Bernie Sanders bill would tax companies for CEO pay disparity

March 19, 2021, 6:05 PM UTC

Bernie Sanders is taking aim at highly paid CEOs with a new bill that would tax companies that pay their top executives significantly more than their workers. 

Sanders, who chairs the Senate Budget Committee, introduced the Tax Excessive CEO Pay Act this week, which would increase the corporate tax rate by 0.5% for companies reporting a  CEO-to-median-worker pay ratio of 50 to 1, and grow to a rate of 5% for companies reporting a ratio of 500 to 1 or higher. 

The bill, which Sanders said could raise as much as $150 billion over 10 years, would also work to reduce growing income inequality. 

“During the pandemic, millions of people are struggling to put food on the table, [and a] handful of billionaires are becoming much richer,” Sanders said during a Senate hearing Wednesday. “Is that the America that we want? I don’t think so.” 

CEO pay surged by 14% in 2019 (the most recent year with data available) and chief executives in the U.S. now earn 320 times as much as a typical worker. 

“Incredibly, if income inequality had remained the same as it was in 1975, the average worker in America would be making $42,000 more than he or she is earning,” said Sanders. “Instead, as the number of billionaires explodes, the average worker in America is now making $32 a week less than he or she made 48 years ago.”

Between 1978 to 2019, CEO pay (including compensation from stock awards when vested and stock options when cashed in) grew by 1,167%, During that same period compensation of the typical worker grew by just 13.7%, according to analysis by the Economic Policy Institute

The rapid growth in compensation, reported EPI, is not the result of increased productivity or the possession of high-demand skills.

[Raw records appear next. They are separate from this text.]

Lemma unseal_seal sid cid secret nonce t :
  length secret = 32%nat -> seal_secret master_key sid cid secret nonce = Ok t ->
  unseal_secret master_key sid cid t = Ok secret.
Proof.
  intros Hl Hs. unfold seal_secret in Hs. repeat step_ok. subst t. bools.
  unfold unseal_secret. rewrite b64_roundtrip. cbn [catch_res rbind].
  assert (length nonce = 12%nat) as Hn by lia.
  match goal with Ha : associated_data _ _ = Ok ?ad |- _ =>
    pose proof (aead_length master_key nonce secret ad) as Hlen; rewrite Ha end.
  rewrite (proj2 (raise_if_Ok _ _ tt)) by (apply Z.ltb_ge; rewrite length_app; lia).
  cbn [rbind]. rewrite <- Hn, take_app_length, drop_app_length, aead_roundtrip. cbn [catch_res rbind].
  by rewrite Hl.
Qed.

Lemma require_session_Ok sid p st db u db' :
  require_session sid p st db = (Ok u, db') <->
  db' = db /\ exists row, sessions db !! sid = Some row /\ s_principal_id row = p /\
    (forall status, st = Some status -> s_status row = status).
Proof.
  unfold require_session, sbind, lift, raise_if, sret. destruct u.
  destruct (sessions db !! sid) as [row|]; cbn [of_option]; [|naive_solver].
  destruct (String.eqb_spec (s_principal_id row) p) as [Hp|]; cbn [negb]; [|naive_solver].
  destruct st as [status|].
  - destruct (String.eqb_spec (s_status row) status) as [Hst|Hst]; cbn [negb].
    + split; [intros [= <-]; split; [done|]; exists row; split_and!; [done|done|congruence]|by intros [-> _]].
    + split; [discriminate|]. intros (_ & row0 & [= <-] & _ & Hs). by destruct (Hst (Hs _ eq_refl)).
  - split; [intros [= <-]; split; [done|]; exists row; by split_and!|by intros [-> _]].
Qed.
(* ===== verification/ResultModel.v ===== *)
(** * Results: evidence and commitments ([apps/api/.../results/model.py], [service.py])

    The completion evidence, its canonical byte encodings, the kernel event chain, the ledger and
    the result commitment, and the verifier proof built from them.  The service and the store are in
    [Results]. *)

From S2P Require Import Prelude Sort PyStr Bytes PyJson JsonParse CommitmentModel.
From Stdlib Require Import Strings.Byte.
From Stdlib Require String.

Definition result_error (c : ResultErrorCode) : exn := ResultServiceError c.
Definition invalid : exn := result_error RS_INVALID_EVIDENCE.
Definition persisted_conflict : exn := result_error RS_PERSISTED_CONFLICT.

Definition SCHEMA_VERSION : string := "1.0.0".
Definition VERIFICATION_VERSION : string := "1".
Definition EXPORT_VERSION : string := "1".

(** ** Evidence *)

Record CommandReplayMetadata := mk_metadata {
  mt_command_id : string;
  mt_logical_ts_ns : Z;
  mt_arrival_seq : Z;
}.

Record CanonicalInput := mk_canonical_input {
  in_session_id : string;
  in_input_seq : Z;
  in_expected_state_version : Z;
  in_logical_ts_ns : Z;
  in_kind : string;
  in_payload_hex : string;
}.

Record StateHashEvidence := mk_state_hash {
  st_event_seq : Z;
  st_hash : string;
}.

Record LedgerPostingEvidence := mk_posting {
  lp_account : string;
  lp_amount_minor : Z;
  lp_currency : string;
}.

Record LedgerTransactionEvidence := mk_transaction {
  lt_event_seq : Z;
  lt_transaction_id : string;
  lt_postings : list LedgerPostingEvidence;
}.

Record ResultMetrics := mk_metrics {
  rm_survived : bool;
  rm_terminal_return_ppb : Z;
  rm_max_drawdown_ppb : Z;
  rm_peak_effective_leverage_ppb : Z;
  rm_benchmark_return_ppb : Z;
}.

Record ResultEvidence := mk_evidence {
  command_metadata : list CommandReplayMetadata;
  inputs : list CanonicalInput;
  state_hashes : list StateHashEvidence;
  ledger_transactions : list LedgerTransactionEvidence;
  metrics : ResultMetrics;
  eligible_episodes : list EligibleEpisode;
}.

Definition identity (v : string) : result unit :=
  raise_if (is_empty v || (200 <? py_len v) || has_control v) ValueError.
Definition model_i64 (v : Z) : result unit := raise_if ((v <? I64_MIN) || (I64_MAX <? v)) ValueError.
Definition model_u64 (v : Z) : result unit := raise_if ((v <? 0) || (U64_MAX <? v)) ValueError.
Definition model_sha256 (v : string) : result unit := raise_if (negb (is_sha256 v)) ValueError.
(** [_hex(value, exact_bytes=None)]. *)
Definition even_hex (v : string) : result unit :=
  raise_if (negb (py_len v mod 2 =? 0) || negb (all_chars is_hex_char v)) ValueError.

It comes from CEOs being given the authority to set their own pay and because nearly three-quarters of their pay is stock-related.

“On the worker end, [the shift is] because wages and unions have declined. On the CEO end, it happened because of the shift to stock-based pay. The argument was that stock-based pay would pay for performance, and that has really turned out to be a joke,” said Sarah Anderson, director of the global economy project at the Institute for Policy Studies, during the Senate hearing. 

Last year, Walmart’s CEO made $22.1 million while the typical worker earned $22,500, that’s 983 times more. CVS Health Corporation CEO, Karen Lynch, made 790 times the median employees’ pay.  

Under the proposed law, Walmart would have paid an extra $855 million more in taxes; Home Depot would have paid $551 million more; and JPMorgan Chase and Nike would have paid over $100 million each. 

A 2019 Stanford study found that 86% of Americans believe the CEOs of large, public U.S. companies are overpaid and only 14% do not, the numbers were consistently high across party lines, and household incomes. 

The bill, which is co-sponsored by Democratic Senators Elizabeth Warren, Ed Markey and Chris Van Hollen, and Congresswomen Barbara Lee and Rashida Tlaib, will have a difficult time making its way through Congress, where Republicans and moderate Democrats are unlikely to vote for a plan that hikes corporate taxes. It follows an unsuccessful fight by Senate progressives to increase the federal minimum wage from $7.25 per hour to $15 per hour, the first raise since 2009.